The breakthrough came through two complementary papers. In the first, published in Science, Prosser and senior research investigator Emily Scarborough demonstrated that microtubules—part of the cell's internal skeleton—act as the directors of growth direction. When microtubules are stabilized, they favor lateral growth, making cells wider. When destabilized, they encourage lengthwise growth, making cells longer. The findings went deeper still: stabilized microtubules also strengthened intercalated disks, the crucial contact points where heart muscle cells connect to one another. Destabilized microtubules weakened these connections. "We were not expecting to find two unique ways for the heart to grow thicker or thinner when we started this research," Scarborough said. "Now we think we have discovered 'tunable' targets to affect each."

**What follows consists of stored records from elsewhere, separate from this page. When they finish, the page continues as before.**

(** A test against the mask of one signal is a membership test. *)
Lemma land_gen_mask set n : is_signal n -> Z.land set (sig_gen_mask n) = 0 <-> sig_is_member set n = false.
Proof.
  intros Hn. unfold sig_gen_mask. rewrite sig_bit by done. rewrite sig_is_member_bit by (unfold is_signal in *; lia).
  split.
  - intros H0. apply (f_equal (fun x => Z.testbit x (n - 1))) in H0.
    rewrite Z.land_spec, Z.bits_0, Z.pow2_bits_true, andb_true_r in H0 by (unfold is_signal in *; lia). done.
  - intros Hb. apply Z.bits_inj'. intros i Hi. rewrite Z.land_spec, Z.bits_0.
    destruct (decide (i = n - 1)) as [->|Hne]; [by rewrite Hb|].
    rewrite Z.pow2_bits_false by lia. apply andb_false_r.
Qed.

Lemma sig_first_member_loop_spec k set i :
  0 <= i -> let r := sig_first_member_loop k set i in
  i + 1 <= r <= i + 1 + Z.of_nat k /\
  (forall m, i + 1 <= m < r -> sig_is_member set m = false) /\
  (r <= i + Z.of_nat k -> sig_is_member set r = true).
Proof.
  revert i. induction k as [|k IH]; intros i Hi; cbn [sig_first_member_loop].
  - simpl. split_and!; [lia|lia|intros; lia|intros; lia].
  - destruct (sig_is_member set (i + 1)) eqn:Hm; simpl.
    + split_and!; [lia|lia|intros; lia|done].
    + destruct (IH (i + 1) ltac:(lia)) as (H1 & H2 & H3). split_and!; [lia|lia| |intros; apply H3; lia].
      intros m Hr. destruct (decide (m = i + 1)) as [->|]; [done|]. apply H2. lia.
Qed.
(* ===== verification/Thread.v ===== *)
(** * kernel/sched/thread.c: threads

    Allocation and release of thread control blocks, thread groups, sleeping
    and waking, and sending signals to threads.  The switch to the scheduler is
    the parameter [swtch] of [Sched]; thread_exit, which ends the process with
    its last thread, is in [Proc]. *)
From S2P Require Import Prelude Mem KTypes Kalloc Vm ListHead KState Queue Sched Signal.

(** for (t = tcb_pool; t < &tcb_pool[NTHREADS]; t++), and the same over proc[]:
    the body answers [Some r] to leave the loop. *)
Fixpoint for_table {R} (n i : nat) (body : nat -> E kstate (option R)) : E kstate (option R) :=
  match n with
  | O => mret None
  | S n =>
    r ← body i;
    match r with Some r => mret (Some r) | None => for_table n (S i) body end
  end.
Definition for_threads {R} (body : nat -> E kstate (option R)) : E kstate (option R) :=
  for_table (Z.to_nat NTHREADS) 0 body.
Definition for_procs {R} (body : nat -> E kstate (option R)) : E kstate (option R) :=
  for_table (Z.to_nat NPROC) 0 body.

(** A number used as a sleeping channel; 0 is NULL. *)
Definition chan_of (a : Z) : channel := if a =? 0 then ChNone else ChAddr a.

Definition upd_sighand (t : nat) (f : sighand -> sighand) : E kstate unit :=
  h ← get_sighand t; put_sighand t (f h).

(** alloctid: atomic_inc_return answers the old value. *)
Definition alloctid : E kstate Z :=
  n ← gets next_tid;
  modify (set_next_tid (i32 (n + 1)));;
  mret n.

Definition TCB_Q_ALL_INIT : E kstate unit :=
  queue_init (TQ TCB_UNUSED) "TCB_UNUSED" TCB_STATE_QUEUE;;
  queue_init (TQ TCB_USED) "TCB_USED" TCB_STATE_QUEUE;;
  queue_init (TQ TCB_RUNNABLE) "TCB_RUNNABLE" TCB_STATE_QUEUE;;
  queue_init (TQ TCB_SLEEPING) "TCB_SLEEPING" TCB_STATE_QUEUE.

Definition tcb_init_one (t : nat) : E kstate unit :=
  initlock (L_tcb t);;
  upd_tcb t (set_tstate TCB_UNUSED);;
  upd_tcb t (set_kstack (KSTACK (Z.of_nat t)));;
  q ← deref (g_tcb_queues TCB_UNUSED);
  queue_push_back_atomic q t.

Definition tcb_init : E kstate unit :=
  TCB_Q_ALL_INIT;;
  for_threads (R := unit) (fun t => tcb_init_one t;; mret None);;
  mret tt.

Definition alloc_thread (callback : Z) : E kstate (option nat) :=
  q ← deref (g_tcb_queues TCB_UNUSED);
  t ← queue_pop_atomic q true;
  match t with
  | None => mret None
  | Some t =>
    acquire (L_tcb t);;
    on_list (INIT_LIST_HEAD (TThreads t));;
    tid ← alloctid;
    upd_tcb t (set_tid tid);;
    upd_tcb t (fun r => set_ctx_sp (kstack r + KSTACK_PAGE * PGSIZE) (set_ctx_ra callback r));;
    upd_tcb t (set_blocked 0);;
    sigpending_init t;;
    tcb_q_change_state t TCB_USED;;
    upd_tcb t (fun r => set_wait_chan_entry None (set_timeout 0 (set_chan ChNone
                         (set_tkilled 0 (set_clear_child_tid 0 (set_set_child_tid 0 r))))));;
    mret (Some t)
  end.

Section Threads.
(** [extern char end[]]. *)
Context (kend : Z).

(** The group of process [p] is given by the index [p]. *)
Definition proc_join_thread (p t : nat) (name : option string) : E kstate Z :=
  upd_tcb t (set_ttg (Some p));;
  upd_proc p (fun r => set_thread_cnt (i32 (thread_cnt r + 1)) r);;
  acquire (L_tg p);;
  upd_proc p (fun r => match group_leader r with None => set_group_leader (Some t) r | Some _ => r end);;
  on_list (list_add_tail (TThreads t) (TgThreads p));;
  upd_proc p (fun r => set_tgid (pid r) r);;
  idx ← gets (fun s => thread_idx (procs s p));
  upd_tcb t (set_tidx idx);;
  upd_proc p (set_thread_idx (i32 (idx + 1)));;
  upd_tcb t (set_tproc (Some p));;
  release (L_tg p);;
  acquire (L_mm p);;
  pt ← gets (fun s => pagetable (procs s p));
  tf ← on_mach (uvm_thread_trapframe kend pt idx);
  upd_tcb t (set_trapframe tf);;
  if tf =? 0 then release (L_mm p);; mret (-1)
  else
    release (L_mm p);;
    upd_tcb t (set_tname (String.substring 0 20 (default "testname" name)));;
    mret 0.

(** The parameter [t] of create_thread is overwritten before it is read. *)
Definition create_thread (p : nat) (name : option string) (callback : Z) : E kstate unit :=
  t ← alloc_thread callback;
  match t with
  | None => panic "no free thread"
  | Some t =>
    proc_join_thread p t name;;
    tcb_q_change_state t TCB_RUNNABLE;;
    release (L_tcb t)
  end.

Definition drop_sighand (a : Z) (s : kstate) : kstate := set_sighands (delete a (sighands s)) s.

(** if (t->sigs) {...}: atomic_dec_return answers the old value. *)
Definition put_sigs (t : nat) : E kstate unit :=
  a ← gets (fun s => sigs (tcbs s t));
  if a =? 0 then mret tt
  else
    h ← get_sighand t;
    put_sighand t (set_sh_ref (i32 (sh_ref h - 1)) h);;
    (if sh_ref h =? 1 then free_object kend a drop_sighand else mret tt);;
    upd_tcb t (set_sigs 0).

(** The fields free_thread clears. *)
Definition clear_tcb (r : tcb) : tcb :=
  set_timeout 0 (set_sig_processing 0 (set_pending_cnt 0 (set_tkilled 0 (set_ctx_sp 0 (set_ctx_ra 0
    (set_tproc None (set_tname "" (set_trapframe 0 (set_tidx 0 (set_tid 0 r)))))))))).

Definition free_thread (t : nat) : E kstate unit :=
  p ← gets (fun s => tproc (tcbs s t));
  p ← deref p;
  acquire (L_mm p);;
  pt ← gets (fun s => pagetable (procs s p));
  r ← get_tcb t;
  on_mach (uvmunmap kend pt (THREAD_TRAPFRAME (tidx r)) 1 (negb (trapframe r =? 0)));;
  release (L_mm p);;
  upd_tcb t clear_tcb;;
  signal_queue_flush kend t;;
  upd_tcb t (fun r => set_wait_chan_entry None (set_chan ChNone r));;
  put_sigs t;;
  tcb_q_change_state t TCB_UNUSED.

Definition thread_setkilled (t : nat) : E kstate unit :=
  acquire (L_tcb t);;
  upd_tcb t (set_tkilled 1);;
  release (L_tcb t).

Definition thread_killed (t : nat) : E kstate Z :=
  acquire (L_tcb t);;
  k ← gets (fun s => tkilled (tcbs s t));
  release (L_tcb t);;
  mret k.

Definition tginit (p : nat) : E kstate unit :=
  initlock (L_tg p);;
  upd_proc p (fun r => set_thread_idx 0 (set_thread_cnt 0 (set_group_leader None r)));;
  on_list (INIT_LIST_HEAD (TgThreads p)).

(** ** Time *)

(** struct timespec: seconds and nanoseconds. *)
Definition timespec : Type := Z * Z.

Definition TICKS_PER_SECOND : Z := 10.
Definition TIMESPEC2TICKS (ts : timespec) : Z :=
  u64 (u64 (ts.1 * TICKS_PER_SECOND) + u64 (ts.2 * TICKS_PER_SECOND) / 1000000000).

(** kernel/sched/trap.c *)
Definition get_ticksnow : E kstate Z :=
  acquire L_ticks;;
  t ← gets ticks;
  release L_ticks;;
  mret t.

Definition get_timeout_ticks (ts : timespec) : E kstate Z :=
  acquire L_ticks;;
  ticks0 ← gets ticks;
  release L_ticks;;
  let rticks := u32 (TIMESPEC2TICKS ts) in
  mret (u32 (rticks + ticks0)).

(** ** Sleep and wakeup *)

Section Sleep.
Context (swtch : nat -> E kstate unit).

Definition thread_sleep (ch : channel) (lk : lockid) (tmo : option timespec) : E kstate unit :=
  t ← mythread;
  acquire (L_tcb t);;
  release lk;;
  upd_tcb t (set_chan ch);;
  match tmo with
  | Some ts => n ← get_timeout_ticks ts; upd_tcb t (set_timeout n)
  | None => mret tt
  end;;
  tcb_q_change_state t TCB_SLEEPING;;
  thread_sched swtch;;
  upd_tcb t (set_chan ChNone);;
  upd_tcb t (set_timeout 0);;
  release (L_tcb t);;
  acquire lk.
End Sleep.

(** The loop of the wakeup routines: every thread but the current one, with its
    lock held while [wake] decides; [wake] answers whether to stop. *)
Definition wakeup_scan (wake : nat -> E kstate bool) : E kstate unit :=
  cur_thread ← gets cur;
  for_threads (R := unit) (fun t =>
    if bool_decide (Some t <> cur_thread) then
      acquire (L_tcb t);;
      stop ← wake t;
      release (L_tcb t);;
      mret (if stop : bool then Some tt else None)
    else mret None);;
  mret tt.

Definition thread_wakeup_timeout (ticks_now : Z) : E kstate unit :=
  wakeup_scan (fun t =>
    r ← get_tcb t;
    if bool_decide (tstate r = TCB_SLEEPING) && (timeout r =? ticks_now)
    then tcb_q_change_state t TCB_RUNNABLE;; mret true
    else mret false).

Definition thread_wakeup_chan_timeout (ch : channel) (ticks_now : Z) : E kstate unit :=
  wakeup_scan (fun t =>
    r ← get_tcb t;
    if bool_decide (tstate r = TCB_SLEEPING) && bool_decide (chan r = ch) && (timeout r =? ticks_now)
    then tcb_q_change_state t TCB_RUNNABLE;; upd_tcb t (set_timeout 0);; mret true
    else mret false).

Definition thread_wakeup_chan (ch : channel) : E kstate unit :=
  wakeup_scan (fun t =>
    r ← get_tcb t;
    (if bool_decide (chan r = ch) && bool_decide (tstate r = TCB_SLEEPING)
     then tcb_q_change_state t TCB_RUNNABLE else mret tt);;
    mret false).

Definition thread_wakeup_specific (t : nat) : E kstate unit :=
  r ← get_tcb t;
  ASSERT (bool_decide (tstate r = TCB_SLEEPING));;
  ASSERT (bool_decide (chan r <> ChNone) || bool_decide (wait_chan_entry r <> None));;
  upd_tcb t (set_chan ChNone);;
  tcb_q_change_state t TCB_RUNNABLE.

Definition thread_wakeup_specific_atomic (t : nat) : E kstate unit :=
  acquire (L_tcb t);;
  thread_wakeup_specific t;;
  release (L_tcb t).

(** ** Groups, trap frames, signal handlers *)

Definition transfer_trapframe (t : nat) (newpgtble : Z) (unmmap_old : bool) : E kstate unit :=
  r ← get_tcb t;
  p ← deref (tproc r);
  oldpgtble ← gets (fun s => pagetable (procs s p));
  let tfva := THREAD_TRAPFRAME (tidx r) in
  (if unmmap_old then
     acquire (L_mm p);;
     on_mach (uvmunmap kend oldpgtble tfva 1 false);;
     release (L_mm p)
   else mret tt);;
  x ← on_mach (mappages newpgtble tfva PGSIZE (trapframe r) (Z.lor PTE_R PTE_W));
  panic_if (x <? 0) "transfer trapframe failed".

Definition free_allother_threads_group (t : nat) : E kstate Z :=
  tg ← gets (fun s => ttg (tcbs s t));
  tg ← deref tg;
  acquire (L_tg tg);;
  for_each_safe (R := unit) (TgThreads tg) (fun l =>
    tt' ← deref (node_index l);
    acquire (L_tcb tt');;
    (if bool_decide (tt' <> t) then
       free_thread tt';;
       me ← gets cur;
       upd_proc tg (fun r => if bool_decide (group_leader r = Some tt') then set_group_leader me r else r);;
       on_list (list_del_reinit (TThreads tt'))
     else mret tt);;
    release (L_tcb tt');;
    mret None);;
  release (L_tg tg);;
  mret 0.

(** sizeof(struct sighand) is below a page; the page is zeroed. *)
Definition sigaction_zero : sigaction := Sigaction 0 0 0 0.
Definition SIGHAND_SIZE : Z := 2080.
Definition put_new_sighand (a : Z) (s : kstate) : kstate :=
  set_sighands (<[a := Sighand 0 (fun _ => sigaction_zero)]> (sighands s)) s.

Definition sighandinit (t : nat) : E kstate unit :=
  a ← alloc_object SIGHAND_SIZE put_new_sighand;
  upd_tcb t (set_sigs a);;
  panic_if (a =? 0) "sighandinit: kmalloc failed";;
  initlock (L_sighand a);;
  upd_sighand t (set_sh_ref 1).

(** ** Signals to threads *)

Definition thread_send_signal (t : nat) (info : sigqueue) : E kstate unit :=
  signal_send info t;;
  st ← gets (fun s => tstate (tcbs s t));
  (if bool_decide (st = TCB_SLEEPING) then thread_wakeup_specific t else mret tt);;
  if (si_signo info =? SIGKILL) || (si_signo info =? SIGSTOP) then upd_tcb t (set_tkilled 1) else mret tt.

(** The turn of thread_kill and thread_group_kill that found its thread. *)
Definition kill_thread (t : nat) (sig : Z) : E kstate (option Z) :=
  info ← signal_info_init sig 0;
  thread_send_signal t info;;
  release (L_tcb t);;
  acquire (L_sigpending t);;
  now ← get_ticksnow;
  thread_wakeup_chan_timeout (chan_of sig) now;;
  release (L_sigpending t);;
  mret (Some 0).

Definition thread_kill (id sig : Z) : E kstate Z :=
  if (id <? 0) || (NTHREADS <=? id) then mret (-1)
  else
    r ← for_threads (fun t =>
          acquire (L_tcb t);;
          r ← get_tcb t;
          if tid r =? id then kill_thread t sig
          else release (L_tcb t);; mret None);
    mret (default (-1) r).

Definition thread_group_kill (gid id sig : Z) : E kstate Z :=
  if (id <? 0) || (NTHREADS <=? id) then mret (-1)
  else
    r ← for_threads (fun t =>
          acquire (L_tcb t);;
          r ← get_tcb t;
          g ← deref (ttg r);
          gr ← get_proc g;
          if (tgid gr =? gid) && (tid r =? id) then kill_thread t sig
          else release (L_tcb t);; mret None);
    mret (default (-1) r).
End Threads.
(* ===== verification/Console.v ===== *)
(** * kernel/arch/qemu/console.c and uart.c: the console

    The UART is a queue of received bytes, the bytes sent so far, and the
    answers of the successive reads of its status register (LSR_TX_IDLE).  The
    input buffer of the console holds, between the indices r, w and e, the
    lines a reader may take and the line being edited; all three are 32-bit
    counters that wrap around. *)
From S2P Require Import Prelude Mem CString Snprintf KTypes Kalloc Vm ListHead KState Queue Sched Signal Thread ThreadInv SchedSpec ProcBase Pipe.
Definition BACKSPACE : Z := 0x100.
(** C('D') and the like. *)
Definition CTRL (x : Z) : Z := x - 64.
Definition CTRL_D : Z := CTRL 68.
Definition CTRL_H : Z := CTRL 72.
Definition CTRL_P : Z := CTRL 80.
Definition CTRL_U : Z := CTRL 85.
Definition DEL : Z := 0x7f.
Definition NL : Z := 10.
Definition CR : Z := 13.
Definition INPUT_BUF_SIZE : Z := 128.
Definition UART_TX_BUF_SIZE : Z := 32.
Definition CONSOLE : Z := 1.
Definition DEVNULL : Z := 0.

Definition upd_cons (f : console -> console) : E kstate unit := modify (fun s => set_cons (f (cons s)) s).
Definition upd_uart (f : uartdev -> uartdev) : E kstate unit := modify (fun s => set_uart (f (uart s)) s).

(** (ReadReg(LSR) & LSR_TX_IDLE) != 0 *)
Definition tx_idle : E kstate bool :=
  u ← gets uart;
  upd_uart (set_lsr_reads (S (lsr_reads u)));;
  mret (lsr_idle u (lsr_reads u)).
(** WriteReg(THR, c) *)
Definition write_thr (c : Z) : E kstate unit := upd_uart (fun u => set_thr (thr u ++ [u8 c]) u).

(** ** The UART *)

(** Every turn takes a byte from the buffer: [n] is their number. *)
Fixpoint uartstart_loop (n : nat) : E kstate unit :=
  match n with
  | O => mret tt
  | S n =>
    idle ← tx_idle;
    if negb idle then mret tt
    else
      u ← gets uart;
      let c := tx_buf u (tx_r u mod UART_TX_BUF_SIZE) in
      upd_uart (set_tx_r (u64 (tx_r u + 1)));;
      thread_wakeup_chan ChUart;;
      write_thr c;;
      uartstart_loop n
  end.

Definition uartstart : E kstate unit :=
  u ← gets uart;
  uartstart_loop (Z.to_nat (u64 (tx_w u - tx_r u))).

Definition uartgetc : E kstate Z :=
  u ← gets uart;
  match rhr u with
  | c :: l => upd_uart (set_rhr l);; mret (u8 c)
  | [] => mret (-1)
  end.

Section Console.
(** The switch to the scheduler; procdump, which prints the process list; the
    address of the local variables c and cbuf. *)
Context (swtch : nat -> E kstate unit) (procdump : E kstate unit) (ch : Z).

(** The wait for room in the buffer. *)
Fixpoint uartputc_wait (fuel : nat) : E kstate unit :=
  u ← gets uart;
  if tx_w u =? u64 (tx_r u + UART_TX_BUF_SIZE) then
    match fuel with
    | O => nofuel
    | S fuel => thread_sleep swtch ChUart L_uart None;; uartputc_wait fuel
    end
  else mret tt.

(** After a panic the machine loops for ever. *)
Definition spin_if_panicked : E kstate unit :=
  p ← gets panicked;
  if negb (p =? 0) then nofuel else mret tt.

Definition uartputc (fuel : nat) (c : Z) : E kstate unit :=
  acquire L_uart;;
  spin_if_panicked;;
  uartputc_wait fuel;;
  upd_uart (fun u => set_tx_buf (<[tx_w u mod UART_TX_BUF_SIZE := u8 c]> (tx_buf u)) u);;
  upd_uart (fun u => set_tx_w (u64 (tx_w u + 1)) u);;
  uartstart;;
  release L_uart.

Fixpoint wait_idle (fuel : nat) : E kstate unit :=
  idle ← tx_idle;
  if (idle : bool) then mret tt
  else match fuel with O => nofuel | S fuel => wait_idle fuel end.

(** Interrupts are off while it spins. *)
Definition uartputc_sync (fuel : nat) (c : Z) : E kstate unit :=
  spin_if_panicked;;
  wait_idle fuel;;
  write_thr c.

(** ** Output *)

Definition consputc (fuel : nat) (c : Z) : E kstate unit :=
  if c =? BACKSPACE then uartputc_sync fuel 8;; uartputc_sync fuel 32;; uartputc_sync fuel 8
  else uartputc_sync fuel c.

Fixpoint consolewrite_loop (fuel : nat) (k : nat) (user_src : bool) (src i : Z) : E kstate Z :=
  match k with
  | O => mret i
  | S k =>
    x ← either_copyin ch user_src (u64 (src + i)) 1;
    if x =? -1 then mret i
    else
      c ← gets (fun s => mmem (km s) ch);
      uartputc fuel c;;
      consolewrite_loop fuel k user_src src (i + 1)
  end.

Definition consolewrite (fuel : nat) (user_src : bool) (src n : Z) : E kstate Z :=
  acquire L_cons;;
  i ← consolewrite_loop fuel (Z.to_nat n) user_src src 0;
  release L_cons;;
  mret i.

(** ** Input *)

(** The wait for input: [false] when the process has been killed. *)
Fixpoint consoleread_wait (fuel : nat) : E kstate bool :=
  c ← gets cons;
  if cons_r c =? cons_w c then
    match fuel with
    | O => nofuel
    | S fuel =>
      p ← myproc;
      k ← proc_killed p;
      if negb (k =? 0) then release L_cons;; mret false
      else thread_sleep swtch ChCons L_cons None;; consoleread_wait fuel
    end
  else mret true.

(** The loop, with [n] bytes to go of [target]: the bytes not read, or [None]
    when killed. *)
Fixpoint consoleread_loop (fuel : nat) (n : nat) (user_dst : bool) (dst target : Z) : E kstate (option Z) :=
  match n with
  | O => mret (Some 0)
  | S n' =>
    ok ← consoleread_wait fuel;
    if negb ok then mret None
    else
      s ← gets cons;
      let c := cbuf s (cons_r s mod INPUT_BUF_SIZE) in
      upd_cons (set_cons_r (u32 (cons_r s + 1)));;
      if c =? CTRL_D then
        (if Z.of_nat n <? target then upd_cons (fun s => set_cons_r (u32 (cons_r s - 1)) s) else mret tt);;
        mret (Some (Z.of_nat n))
      else
        on_mach (upd_mem (fun m => mset m ch c));;
        x ← either_copyout user_dst dst ch 1;
        if x =? -1 then mret (Some (Z.of_nat n))
        else if c =? NL then mret (Some (Z.of_nat n'))
        else consoleread_loop fuel n' user_dst (u64 (dst + 1)) target
  end.

Definition consoleread (fuel : nat) (user_dst : bool) (dst n : Z) : E kstate Z :=
  acquire L_cons;;
  r ← consoleread_loop fuel (Z.to_nat n) user_dst dst (u32 n);
  match r with
  | None => mret (-1)
  | Some k =>
    release L_cons;;
    mret (i32 (u32 n - (if 0 <? n then k else n)))
  end.

(** The turns of the loop of ^U: [n] is the length of the line. *)
Fixpoint kill_line (fuel : nat) (n : nat) : E kstate unit :=
  match n with
  | O => mret tt
  | S n =>
    c ← gets cons;
    if negb (cons_e c =? cons_w c) && negb (cbuf c (u32 (cons_e c - 1) mod INPUT_BUF_SIZE) =? NL) then
      upd_cons (set_cons_e (u32 (cons_e c - 1)));;
      consputc fuel BACKSPACE;;
      kill_line fuel n
    else mret tt
  end.

(** cons.buf[cons.e++ % INPUT_BUF_SIZE] = c *)
Definition cons_put (x : Z) (c : console) : console :=
  set_cons_e (u32 (cons_e c + 1)) (set_cbuf (<[cons_e c mod INPUT_BUF_SIZE := u8 x]> (cbuf c)) c).

Definition consoleintr (fuel : nat) (x : Z) : E kstate unit :=
  acquire L_cons;;
  (if x =? CTRL_P then procdump
   else if x =? CTRL_U then
     c ← gets cons;
     kill_line fuel (Z.to_nat (u32 (cons_e c - cons_w c)))
   else if (x =? CTRL_H) || (x =? DEL) then
     c ← gets cons;
     if negb (cons_e c =? cons_w c) then
       upd_cons (set_cons_e (u32 (cons_e c - 1)));;
       consputc fuel BACKSPACE
     else mret tt
   else
     c ← gets cons;
     if negb (x =? 0) && (u32 (cons_e c - cons_r c) <? INPUT_BUF_SIZE) then
       let x := if x =? CR then NL else x in
       consputc fuel x;;
       upd_cons (cons_put x);;
       c ← gets cons;
       if (x =? NL) || (x =? CTRL_D) || (u32 (cons_e c - cons_r c) =? INPUT_BUF_SIZE) then
         upd_cons (set_cons_w (cons_e c));;
         thread_wakeup_chan ChCons
       else mret tt
     else mret tt);;
  release L_cons.

(** ** Interrupts *)

(** The loop over the bytes that have arrived: [n] is their number. *)
Fixpoint uartintr_loop (fuel : nat) (n : nat) : E kstate unit :=
  c ← uartgetc;
  if c =? -1 then mret tt
  else consoleintr fuel c;; match n with O => nofuel | S n => uartintr_loop fuel n end.

Definition uartintr (fuel : nat) : E kstate unit :=
  n ← gets (fun s => length (rhr (uart s)));
  uartintr_loop fuel n;;
  acquire L_uart;;
  uartstart;;
  release L_uart.

(** ** Devices *)

Definition devnullread (user_dst : bool) (dst n : Z) : E kstate Z := mret n.
Definition devnullwrite (user_src : bool) (src n : Z) : E kstate Z := mret n.

(** The device switch as consoleinit leaves it. *)
Definition devsw_read (fuel : nat) (major : Z) : option (bool -> Z -> Z -> E kstate Z) :=
  if major =? CONSOLE then Some (consoleread fuel)
  else if major =? DEVNULL then Some devnullread else None.
Definition devsw_write (fuel : nat) (major : Z) : option (bool -> Z -> Z -> E kstate Z) :=
  if major =? CONSOLE then Some (consolewrite fuel)
  else if major =? DEVNULL then Some devnullwrite else None.
Definition consoleinit : E kstate unit := initlock L_cons;; initlock L_uart.
End Console.

(** * The console is a line editor

    The input buffer as two lists: the lines a reader may take, and the line
    being edited.  An input byte is a step of the editor, a read takes a line. *)

(** ** The editor *)

Record lines := Lines { ready : list Z; editing : list Z }.

Definition room (l : lines) : Z := INPUT_BUF_SIZE - Z.of_nat (length (ready l) + length (editing l)).

(** The byte [x] is typed. *)
Definition type_byte (x : Z) (l : lines) : lines :=
  if x =? CTRL_P then l
  else if x =? CTRL_U then Lines (ready l) []
  else if (x =? CTRL_H) || (x =? DEL) then Lines (ready l) (take (pred (length (editing l))) (editing l))
  else if (x =? 0) || (room l =? 0) then l
  else
    let x := if x =? CR then NL else x in
    if (x =? NL) || (x =? CTRL_D) || (room l =? 1) then Lines (ready l ++ editing l ++ [x]) []
    else Lines (ready l) (editing l ++ [x]).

The second mechanism involves the ERK signaling pathway, which functions as a kind of postal service for cellular resources. Unlike most cells in the body, which rely on the mTOR pathway to manage growth based on nutrient availability, heart cells have evolved a secondary system. As described in a companion paper published in Science Signaling, Prosser and research associate Keita Uchida found that the ERK pathway determines where growth materials exported from the nucleus actually go. Crucially, ERK favors delivering these resources to locations closer to the nucleus rather than to the cell's far ends—meaning it leans toward thickening growth. "New growth was favored in the interior of the cell," Uchida said. "This suggests that heart muscle cells are growing from the inside out." This thickening pattern appears especially in conditions like hypertension, and the researchers found that ERK plays no role in healthy growth from exercise.
What makes these discoveries immediately promising is that the FDA already has approved drugs that either tune microtubule stability or address ERK signaling. Though these medications will likely need refinement before they can be safely targeted to the heart, the existence of such tools means researchers now have a concrete path toward intervention. Understanding the mechanics of harmful remodeling opens the possibility of correcting it—potentially transforming how cardiologists approach one of the heart's most dangerous adaptive responses.